Her hand hovers over the mouse of her computer. Separating. Her and Alex. No longer Woodhouse and Knightley, snarking and bantering their way into making a better world. Now it'll just be her. She finds herself blinking, holding back tears she hadn't realized she still had left.

Looking back over the past few months, she can't even pinpoint where this divide started. They'd weathered Senator Scumbag, the Izzie/John incident, Senator You-Know-Who Part 2, all with a sense of camaraderie, a sense of moving forward.

She wants to blame Jane Fairfax, but it's an old excuse that's worn quite thin. Yes, even Emma is capable of realizing when she's crossed the line. But unfortunately that realization came too late.

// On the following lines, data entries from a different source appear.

(** Assignments to one field. *)
Section Session_fields.
Context {LX : LibXml}.
Definition set_state (v : session_state) (s : session) : session :=
  mkSession (s_fd s) v (s_poll_index s) (s_read_buf s) (s_write_buf s) (s_write_cap s)
    (s_jid_local s) (s_jid_domain s) (s_jid_resource s) (s_xml_ctx s) (s_open s)
    (s_stanza_depth s) (s_authenticated s) (s_parser_reset_pending s) (s_teardown_pending
    s) (s_in_xml_parse s) (s_available s) (s_initial_presence_sent s) (s_presence_stanza
    s) (s_roster s).
Definition set_poll_index (v : nat) (s : session) : session :=
  mkSession (s_fd s) (s_state s) v (s_read_buf s) (s_write_buf s) (s_write_cap s)
    (s_jid_local s) (s_jid_domain s) (s_jid_resource s) (s_xml_ctx s) (s_open s)
    (s_stanza_depth s) (s_authenticated s) (s_parser_reset_pending s) (s_teardown_pending
    s) (s_in_xml_parse s) (s_available s) (s_initial_presence_sent s) (s_presence_stanza
    s) (s_roster s).
Definition set_read_buf (v : string) (s : session) : session :=
  mkSession (s_fd s) (s_state s) (s_poll_index s) v (s_write_buf s) (s_write_cap s)
    (s_jid_local s) (s_jid_domain s) (s_jid_resource s) (s_xml_ctx s) (s_open s)
    (s_stanza_depth s) (s_authenticated s) (s_parser_reset_pending s) (s_teardown_pending
    s) (s_in_xml_parse s) (s_available s) (s_initial_presence_sent s) (s_presence_stanza
    s) (s_roster s).
Definition set_write_buf (v : string) (s : session) : session :=
  mkSession (s_fd s) (s_state s) (s_poll_index s) (s_read_buf s) v (s_write_cap s)
    (s_jid_local s) (s_jid_domain s) (s_jid_resource s) (s_xml_ctx s) (s_open s)
    (s_stanza_depth s) (s_authenticated s) (s_parser_reset_pending s) (s_teardown_pending
    s) (s_in_xml_parse s) (s_available s) (s_initial_presence_sent s) (s_presence_stanza
    s) (s_roster s).
Definition set_write_cap (v : nat) (s : session) : session :=
  mkSession (s_fd s) (s_state s) (s_poll_index s) (s_read_buf s) (s_write_buf s) v
    (s_jid_local s) (s_jid_domain s) (s_jid_resource s) (s_xml_ctx s) (s_open s)
    (s_stanza_depth s) (s_authenticated s) (s_parser_reset_pending s) (s_teardown_pending
    s) (s_in_xml_parse s) (s_available s) (s_initial_presence_sent s) (s_presence_stanza
    s) (s_roster s).
Definition set_jid_local (v : string) (s : session) : session :=
  mkSession (s_fd s) (s_state s) (s_poll_index s) (s_read_buf s) (s_write_buf s)
    (s_write_cap s) v (s_jid_domain s) (s_jid_resource s) (s_xml_ctx s) (s_open s)
    (s_stanza_depth s) (s_authenticated s) (s_parser_reset_pending s) (s_teardown_pending
    s) (s_in_xml_parse s) (s_available s) (s_initial_presence_sent s) (s_presence_stanza
    s) (s_roster s).
Definition set_jid_domain (v : string) (s : session) : session :=
  mkSession (s_fd s) (s_state s) (s_poll_index s) (s_read_buf s) (s_write_buf s)
    (s_write_cap s) (s_jid_local s) v (s_jid_resource s) (s_xml_ctx s) (s_open s)
    (s_stanza_depth s) (s_authenticated s) (s_parser_reset_pending s) (s_teardown_pending
    s) (s_in_xml_parse s) (s_available s) (s_initial_presence_sent s) (s_presence_stanza
    s) (s_roster s).
Definition set_jid_resource (v : string) (s : session) : session :=
  mkSession (s_fd s) (s_state s) (s_poll_index s) (s_read_buf s) (s_write_buf s)
    (s_write_cap s) (s_jid_local s) (s_jid_domain s) v (s_xml_ctx s) (s_open s)
    (s_stanza_depth s) (s_authenticated s) (s_parser_reset_pending s) (s_teardown_pending
    s) (s_in_xml_parse s) (s_available s) (s_initial_presence_sent s) (s_presence_stanza
    s) (s_roster s).
Definition set_xml_ctx (v : option pctx) (s : session) : session :=
  mkSession (s_fd s) (s_state s) (s_poll_index s) (s_read_buf s) (s_write_buf s)
    (s_write_cap s) (s_jid_local s) (s_jid_domain s) (s_jid_resource s) v (s_open s)
    (s_stanza_depth s) (s_authenticated s) (s_parser_reset_pending s) (s_teardown_pending
    s) (s_in_xml_parse s) (s_available s) (s_initial_presence_sent s) (s_presence_stanza
    s) (s_roster s).
Definition set_open (v : list xnode) (s : session) : session :=
  mkSession (s_fd s) (s_state s) (s_poll_index s) (s_read_buf s) (s_write_buf s)
    (s_write_cap s) (s_jid_local s) (s_jid_domain s) (s_jid_resource s) (s_xml_ctx s) v
    (s_stanza_depth s) (s_authenticated s) (s_parser_reset_pending s) (s_teardown_pending
    s) (s_in_xml_parse s) (s_available s) (s_initial_presence_sent s) (s_presence_stanza
    s) (s_roster s).
Definition set_stanza_depth (v : Z) (s : session) : session :=
  mkSession (s_fd s) (s_state s) (s_poll_index s) (s_read_buf s) (s_write_buf s)
    (s_write_cap s) (s_jid_local s) (s_jid_domain s) (s_jid_resource s) (s_xml_ctx s)
    (s_open s) v (s_authenticated s) (s_parser_reset_pending s) (s_teardown_pending s)
    (s_in_xml_parse s) (s_available s) (s_initial_presence_sent s) (s_presence_stanza s)
    (s_roster s).
Definition set_authenticated (v : bool) (s : session) : session :=
  mkSession (s_fd s) (s_state s) (s_poll_index s) (s_read_buf s) (s_write_buf s)
    (s_write_cap s) (s_jid_local s) (s_jid_domain s) (s_jid_resource s) (s_xml_ctx s)
    (s_open s) (s_stanza_depth s) v (s_parser_reset_pending s) (s_teardown_pending s)
    (s_in_xml_parse s) (s_available s) (s_initial_presence_sent s) (s_presence_stanza s)
    (s_roster s).
Definition set_parser_reset_pending (v : bool) (s : session) : session :=
  mkSession (s_fd s) (s_state s) (s_poll_index s) (s_read_buf s) (s_write_buf s)
    (s_write_cap s) (s_jid_local s) (s_jid_domain s) (s_jid_resource s) (s_xml_ctx s)
    (s_open s) (s_stanza_depth s) (s_authenticated s) v (s_teardown_pending s)
    (s_in_xml_parse s) (s_available s) (s_initial_presence_sent s) (s_presence_stanza s)
    (s_roster s).
Definition set_teardown_pending (v : bool) (s : session) : session :=
  mkSession (s_fd s) (s_state s) (s_poll_index s) (s_read_buf s) (s_write_buf s)
    (s_write_cap s) (s_jid_local s) (s_jid_domain s) (s_jid_resource s) (s_xml_ctx s)
    (s_open s) (s_stanza_depth s) (s_authenticated s) (s_parser_reset_pending s) v
    (s_in_xml_parse s) (s_available s) (s_initial_presence_sent s) (s_presence_stanza s)
    (s_roster s).
Definition set_in_xml_parse (v : bool) (s : session) : session :=
  mkSession (s_fd s) (s_state s) (s_poll_index s) (s_read_buf s) (s_write_buf s)
    (s_write_cap s) (s_jid_local s) (s_jid_domain s) (s_jid_resource s) (s_xml_ctx s)
    (s_open s) (s_stanza_depth s) (s_authenticated s) (s_parser_reset_pending s)
    (s_teardown_pending s) v (s_available s) (s_initial_presence_sent s)
    (s_presence_stanza s) (s_roster s).
Definition set_available (v : bool) (s : session) : session :=
  mkSession (s_fd s) (s_state s) (s_poll_index s) (s_read_buf s) (s_write_buf s)
    (s_write_cap s) (s_jid_local s) (s_jid_domain s) (s_jid_resource s) (s_xml_ctx s)
    (s_open s) (s_stanza_depth s) (s_authenticated s) (s_parser_reset_pending s)
    (s_teardown_pending s) (s_in_xml_parse s) v (s_initial_presence_sent s)
    (s_presence_stanza s) (s_roster s).
Definition set_initial_presence_sent (v : bool) (s : session) : session :=
  mkSession (s_fd s) (s_state s) (s_poll_index s) (s_read_buf s) (s_write_buf s)
    (s_write_cap s) (s_jid_local s) (s_jid_domain s) (s_jid_resource s) (s_xml_ctx s)
    (s_open s) (s_stanza_depth s) (s_authenticated s) (s_parser_reset_pending s)
    (s_teardown_pending s) (s_in_xml_parse s) (s_available s) v (s_presence_stanza s)
    (s_roster s).
Definition set_presence_stanza (v : option xnode) (s : session) : session :=
  mkSession (s_fd s) (s_state s) (s_poll_index s) (s_read_buf s) (s_write_buf s)
    (s_write_cap s) (s_jid_local s) (s_jid_domain s) (s_jid_resource s) (s_xml_ctx s)
    (s_open s) (s_stanza_depth s) (s_authenticated s) (s_parser_reset_pending s)
    (s_teardown_pending s) (s_in_xml_parse s) (s_available s) (s_initial_presence_sent s)
    v (s_roster s).
Definition set_roster (v : roster) (s : session) : session :=
  mkSession (s_fd s) (s_state s) (s_poll_index s) (s_read_buf s) (s_write_buf s)
    (s_write_cap s) (s_jid_local s) (s_jid_domain s) (s_jid_resource s) (s_xml_ctx s)
    (s_open s) (s_stanza_depth s) (s_authenticated s) (s_parser_reset_pending s)
    (s_teardown_pending s) (s_in_xml_parse s) (s_available s) (s_initial_presence_sent s)
    (s_presence_stanza s) v.
End Session_fields.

The look of disappointment on Alex's face as she'd tried to explain her side of things (Frank Churchill had blinded her with his charm; Jane should've known what she was getting into; she hadn't known) was something she wasn't going to ever be able to erase from her memory. That and his words, spoken in a low tone, hard to discern if she hadn't been staring straight at him with tearful eyes, waiting for some sort of absolution that he'd always been able to provide before: "Badly done, Emma."

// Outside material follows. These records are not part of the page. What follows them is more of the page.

(** ** The tables *)

(** The slots 1 .. nfds-1 hold the sessions of the heap, each once, at the
    index the session knows; all other slots are empty. *)
Record wf (w : world) : Prop := {
  wf_nfds : (1 <= w_nfds w <= MAX_CLIENTS)%nat;
  wf_plen : List.length (w_pollfds w) = MAX_CLIENTS;
  wf_slen : List.length (w_sessions w) = MAX_CLIENTS;
  wf_slot i s : w_sessions w !! i = Some (Some s) ->
    (1 <= i < w_nfds w)%nat /\ exists x, w_heap w !! s = Some x /\ s_poll_index x = i;
  wf_full i : (1 <= i < w_nfds w)%nat -> exists s, w_sessions w !! i = Some (Some s);
  wf_heap s x : w_heap w !! s = Some x ->
    sess_ok x /\ w_sessions w !! s_poll_index x = Some (Some s) /\
    exists p, w_pollfds w !! s_poll_index x = Some p /\ entry_ok x p;
  wf_fresh s x : w_heap w !! s = Some x -> (s < w_next w)%nat
}.

Definition live (s : sid) (w : world) : Prop := is_Some (w_heap w !! s).

(** What a quiet computation does not change about a session. *)
Record keep (x y : session) : Prop := {
  kp_fd : s_fd y = s_fd x;
  kp_index : s_poll_index y = s_poll_index x;
  kp_parse : s_in_xml_parse y = s_in_xml_parse x
}.

Record frame (w0 w : world) : Prop := {
  fr_config : w_config w = w_config w0;
  fr_nfds : w_nfds w = w_nfds w0;
  fr_sessions : w_sessions w = w_sessions w0;
  fr_next : w_next w = w_next w0;
  fr_listen : w_listen_fd w = w_listen_fd w0;
  fr_flag : w_shutdown_flag w = w_shutdown_flag w0;
  fr_kept s x : w_heap w0 !! s = Some x -> exists y, w_heap w !! s = Some y /\ keep x y;
  fr_none s : w_heap w0 !! s = None -> w_heap w !! s = None
}.

Lemma keep_refl x : keep x x.
Proof. by constructor. Qed.

Lemma keep_trans x y z : keep x y -> keep y z -> keep x z.
Proof. intros [] []. constructor; congruence. Qed.

Lemma frame_refl w : frame w w.
Proof. constructor; eauto using keep_refl. Qed.

Lemma frame_trans w0 w1 w2 : frame w0 w1 -> frame w1 w2 -> frame w0 w2.
Proof.
  intros [] []. constructor; try congruence; [|by auto].
  intros s x (y & Hy & Hk)%fr_kept0. apply fr_kept1 in Hy as (z & Hz & Hk').
  eauto using keep_trans.
Qed.

Definition inside (w0 w : world) : Prop := wf w /\ frame w0 w.

Lemma inside_refl w : wf w -> inside w w.
Proof. intros. split; [done|apply frame_refl]. Qed.

Lemma inside_trans w0 w1 w2 : inside w0 w1 -> inside w1 w2 -> inside w0 w2.
Proof. intros [] []. split; eauto using frame_trans. Qed.

Lemma frame_live w0 w s : frame w0 w -> live s w0 <-> live s w.
Proof.
  intros Hf. split; intros [x Hx].
  - destruct (fr_kept _ _ Hf _ _ Hx) as (y & Hy & _). by exists y.
  - destruct (w_heap w0 !! s) eqn:E; [by eexists|].
    apply (fr_none _ _ Hf) in E. congruence.
Qed.

(** ** Quiet computations *)

(** Everything but a use after free or nesting beyond the stack. *)
Definition risk (f : fault) : Prop := f <> FFreed /\ f <> FStack.

Definition stable {A} (w0 : world) (m : M A) (R : A -> Prop) : Prop :=
  triple risk (inside w0) m (fun a w => inside w0 w /\ R a).

Abbreviation quiet w0 m := (stable w0 m (fun _ => True)).

Lemma stable_ret {A} w0 (a : A) (R : A -> Prop) : R a -> stable w0 (ret a) R.
Proof. intros HR. by apply triple_ret. Qed.

Lemma stable_bind {A B} w0 (m : M A) (k : A -> M B) R Q :
  stable w0 m R -> (forall a, R a -> stable w0 (k a) Q) -> stable w0 (bind m k) Q.
Proof.
  intros Hm Hk. eapply triple_bind; [exact Hm|]. intros a w [Hw Ha]. by apply Hk.
Qed.

Lemma stable_weaken {A} w0 (m : M A) (R Q : A -> Prop) :
  stable w0 m R -> (forall a, R a -> Q a) -> stable w0 m Q.
Proof. intros Hm H. eapply triple_conseq; [exact Hm|done|]. intros a w []. auto. Qed.

Lemma stable_raise {A} w0 f (R : A -> Prop) : risk f -> stable w0 (raise f) R.
Proof. intros. by apply triple_raise. Qed.

Lemma quiet_for_each {A} w0 (l : list A) (body : A -> M unit) :
  (forall x, quiet w0 (body x)) -> quiet w0 (for_each l body).
Proof.
  intros H. induction l as [|x l IH]; simpl; [by apply stable_ret|].
  eapply stable_bind; [apply H|]. intros _ _. apply IH.
Qed.

Lemma stable_lift {A} w0 (r : res A) :
  (forall f, r = Fault f -> risk f) -> stable w0 (lift r) (fun a => r = Ok a).
Proof. intros H w Hw. unfold lift. destruct r; [done|by apply H]. Qed.

Lemma stable_get w0 : stable w0 get (inside w0).
Proof. by apply triple_get. Qed.

Lemma stable_config w0 : stable w0 g_config (fun c => c = w_config w0).
Proof. intros w Hw. split; [done|]. by destruct Hw as [_ []]. Qed.

Lemma quiet_get_fs w0 : quiet w0 get_fs.
Proof. by intros w Hw. Qed.

Lemma inside_os_parts w0 w fs net os :
  inside w0 w -> inside w0 (set_fs fs (set_net net (set_os os w))).
Proof. intros [[] []]. by split; constructor. Qed.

Her eyes close against the pain. She opens them again almost immediately. She is done wallowing in self pity and regret. Yes, he's leaving because he can't work with her anymore, can't support her actions, but she has hope of not having destroyed their lifelong friendship. She is Emma Woodhouse, and she can do something about it.

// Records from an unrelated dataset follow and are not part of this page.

(* ===== verification/User.v ===== *)
(** user.c and tools/useradd.c: accounts on disk. *)

From S2P Require Import Prelude CLib Util Dom World SessionIo Inv.
Open Scope Z_scope.

Definition user_get_datapath (cfg : config_t) (username : string) (pathsize : nat) : string :=
  snprintf pathsize (datadir cfg ++ "/" ++ username).

Fixpoint username_chars (s : string) : bool :=
  match s with
  | EmptyString => true
  | String c s' =>
      if negb (isalnum c) && negb (is_char c ".") && negb (is_char c "-") && negb (is_char c "_")
      then false else username_chars s'
  end.

Definition valid_username (s : string) : bool :=
  if str_empty s then false else username_chars s.

(** ["password = %s\n"] *)
Definition password_line (password : string) : string :=
  "password = " ++ password ++ String newline "".

Definition empty_roster_file : string :=
  "<?xml version=" ++ String "034" ("1.0" ++ String "034" ("?>" ++
    String newline ("<roster/>" ++ String newline ""))).

(** [user_check_password] on a line of user.conf: nothing to learn from it
    ([None]), or the value of its [password] key. *)
Definition password_of_line (chunk : string) : option string :=
  let line := str_until (fun c => is_char c newline || is_char c carriage_return)
                (str_until (fun c => is_char c nul) chunk) in
  let s := skip_space line in
  match s with
  | EmptyString => None
  | String c _ =>
      if is_char c "#" then None
      else match strchr "=" s with
           | None => None
           | Some eq =>
               let key := trim_end (str_take eq s) in
               let val := trim (str_drop (S eq) s) in
               if key =s "password" then Some val else None
           end
  end.

(** The first line with a [password] key decides. *)
Fixpoint check_password_lines (lines : list string) (password : string) : bool :=
  match lines with
  | [] => false
  | l :: lines' =>
      match password_of_line l with
      | Some val => val =s password
      | None => check_password_lines lines' password
      end
  end.

Section User.
Context {LX : LibXml} {PX : Posix}.

Definition conf_path (cfg : config_t) (username : string) : string :=
  snprintf 1280 (datadir cfg ++ "/" ++ username ++ "/user.conf").

Definition user_exists (username : string) : M bool :=
  let! cfg := g_config in
  let! fs := get_fs in
  ret (fs_stat fs (conf_path cfg username)).

(** The steps after the checks, shared with useradd.c: the directory, its
    two files, the directory of offline messages.  Stops at the first that
    fails. *)
Definition make_account (userdir password : string) : M Z :=
  let! ok := do_fs (fun fs => fs_mkdir fs userdir) in
  if negb ok then ret (-3)
  else
    let! ok := do_fs (fun fs =>
      fs_write fs (snprintf 1536 (userdir ++ "/user.conf")) (password_line password)) in
    if negb ok then ret (-3)
    else
      let! ok := do_fs (fun fs =>
        fs_write fs (snprintf 1536 (userdir ++ "/roster.xml")) empty_roster_file) in
      if negb ok then ret (-3)
      else
        let! ok := do_fs (fun fs => fs_mkdir fs (snprintf 1536 (userdir ++ "/offline"))) in
        if negb ok then ret (-3) else ret 0.

(** 0; -1 conflict, -2 invalid username, -3 I/O error. *)
Definition user_create (username password : string) : M Z :=
  if negb (valid_username username) then ret (-2)
  else
    let! exists_ := user_exists username in
    if exists_ : bool then ret (-1)
    else
      let! cfg := g_config in
      make_account (user_get_datapath cfg username 1280) password.

Definition user_change_password (username password : string) : M Z :=
  let! cfg := g_config in
  let! ok := do_fs (fun fs => fs_write fs (conf_path cfg username) (password_line password)) in
  ret (if ok : bool then 0 else -1).

Definition is_dot_name (name : string) : bool :=
  match name with String c _ => is_char c "." | EmptyString => false end.

Definition do_unlink (path : string) : M unit := do_fs (fun fs => (fs_unlink fs path, tt)).
Definition do_rmdir (path : string) : M unit := do_fs (fun fs => (fs_rmdir fs path, tt)).

Definition user_delete (username : string) : M Z :=
  let! cfg := g_config in
  let userdir := user_get_datapath cfg username 1280 in
  let offlinedir := snprintf 1536 (userdir ++ "/offline") in
  let! fs := get_fs in
  match fs_readdir fs offlinedir with
  | Some names =>
      for_each names (fun name =>
        if is_dot_name name then ret tt
        else do_unlink (snprintf 1792 (offlinedir ++ "/" ++ name)))
  | None => ret tt
  end ;;
  do_rmdir offlinedir ;;
  do_unlink (snprintf 1536 (userdir ++ "/user.conf")) ;;
  do_unlink (snprintf 1536 (userdir ++ "/roster.xml")) ;;
  do_rmdir userdir ;;
  ret 0.

Definition user_check_password (username password : string) : M bool :=
  let! cfg := g_config in
  let! fs := get_fs in
  match fs_read fs (conf_path cfg username) with
  | None => ret false
  | Some content => ret (check_password_lines (fgets_all 1024 content) password)
  end.

(** ** tools/useradd.c *)

(** [main] once the options are parsed: the exit status. *)
Definition useradd_main (datadir_ username password : option string) : M Z :=
  match datadir_, username, password with
  | Some d, Some u, Some p =>
      if negb (valid_username u) then ret 1
      else
        let userdir := snprintf 1280 (d ++ "/" ++ u) in
        let! fs := get_fs in
        if fs_stat fs userdir then ret 1
        else
          let! rc := make_account userdir p in
          ret (if rc =? 0 then 0 else 1)
  | _, _, _ => ret 1
  end.
End User.

Section Quiet.
Context {LX : LibXml} {PX : Posix} {RC : Recovery} {RA : Reallocates PX}.

Lemma quiet_user_exists w0 u : quiet w0 (user_exists u).
Proof. unfold user_exists. quiet_go. Qed.

Lemma quiet_make_account w0 d p : quiet w0 (make_account d p).
Proof. unfold make_account. quiet_go. Qed.

Lemma quiet_user_check_password w0 u p : quiet w0 (user_check_password u p).
Proof. unfold user_check_password. quiet_go. Qed.

Lemma quiet_user_change_password w0 u p : quiet w0 (user_change_password u p).
Proof. unfold user_change_password. quiet_go. Qed.

Lemma quiet_do_unlink w0 p : quiet w0 (do_unlink p).
Proof. apply quiet_do_fs. Qed.

Lemma quiet_do_rmdir w0 p : quiet w0 (do_rmdir p).
Proof. apply quiet_do_fs. Qed.
End Quiet.

#[export] Hint Resolve quiet_user_exists quiet_make_account quiet_user_check_password
  quiet_user_change_password quiet_do_unlink quiet_do_rmdir : quiet.

Section Quiet_accounts.
Context {LX : LibXml} {PX : Posix} {RC : Recovery} {RA : Reallocates PX}.

Lemma quiet_user_create w0 u p : quiet w0 (user_create u p).
Proof. unfold user_create. quiet_go. Qed.

Lemma quiet_user_delete w0 u : quiet w0 (user_delete u).
Proof. unfold user_delete. quiet_go. Qed.
End Quiet_accounts.

#[export] Hint Resolve quiet_user_create quiet_user_delete : quiet.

With a renewed energy, she puts aside her sadness aside and begins to sort through her videos. Maybe it's a little early in the documentary process to start editing, but where there is stress, there is organizing and Emma needs something to remain familiar.

But, as she clicks through video after video, her eyes watching the interactions between her and Alex, she forgets about editing and just becomes a spectator. Sure she'd lived what she'd seen, but there's a self-awareness, a readiness to look beyond her own conceptions that enables her to see something that is blindingly obvious now.

She loves Alex. It's in her eyes, in the way that her gaze lingers on him after he's given her a vote of confidence or pinky sworn with a kiss. It's in the way she listens to what he has to say. It's in the way that it hurts when his face falls at some callous thing she's said.

But what really has her fascinated, what's gotten her attention, is that it looks like Alex loves her, too. She may not ever have felt the feeling before (or she has and has just refused to label it), but she's an expert at reading it in other's faces. (Yes, yes, she's missed it on his all this time, but still.)

His gaze is earnest and warm. He may snark at her, but it's to better her and help her better the world. She sees that now. His face whenever Frank Churchill was around would've given the game away sooner had she seen it. And most important of all: He smiles when he says her name.

As the last video ends, Emma sits in the silence of her office. The heartache is still there, but there's also now hope. Because she's seen what they've been to each other, but have missed at the same time. If Emma Woodhouse had missed the way Alex Knightley had looked at her or the way she looked at him, then Alex had sure as well missed it to. She feels a smile grow on her face for the first time in weeks. Shutting off the computer, she heads to the door.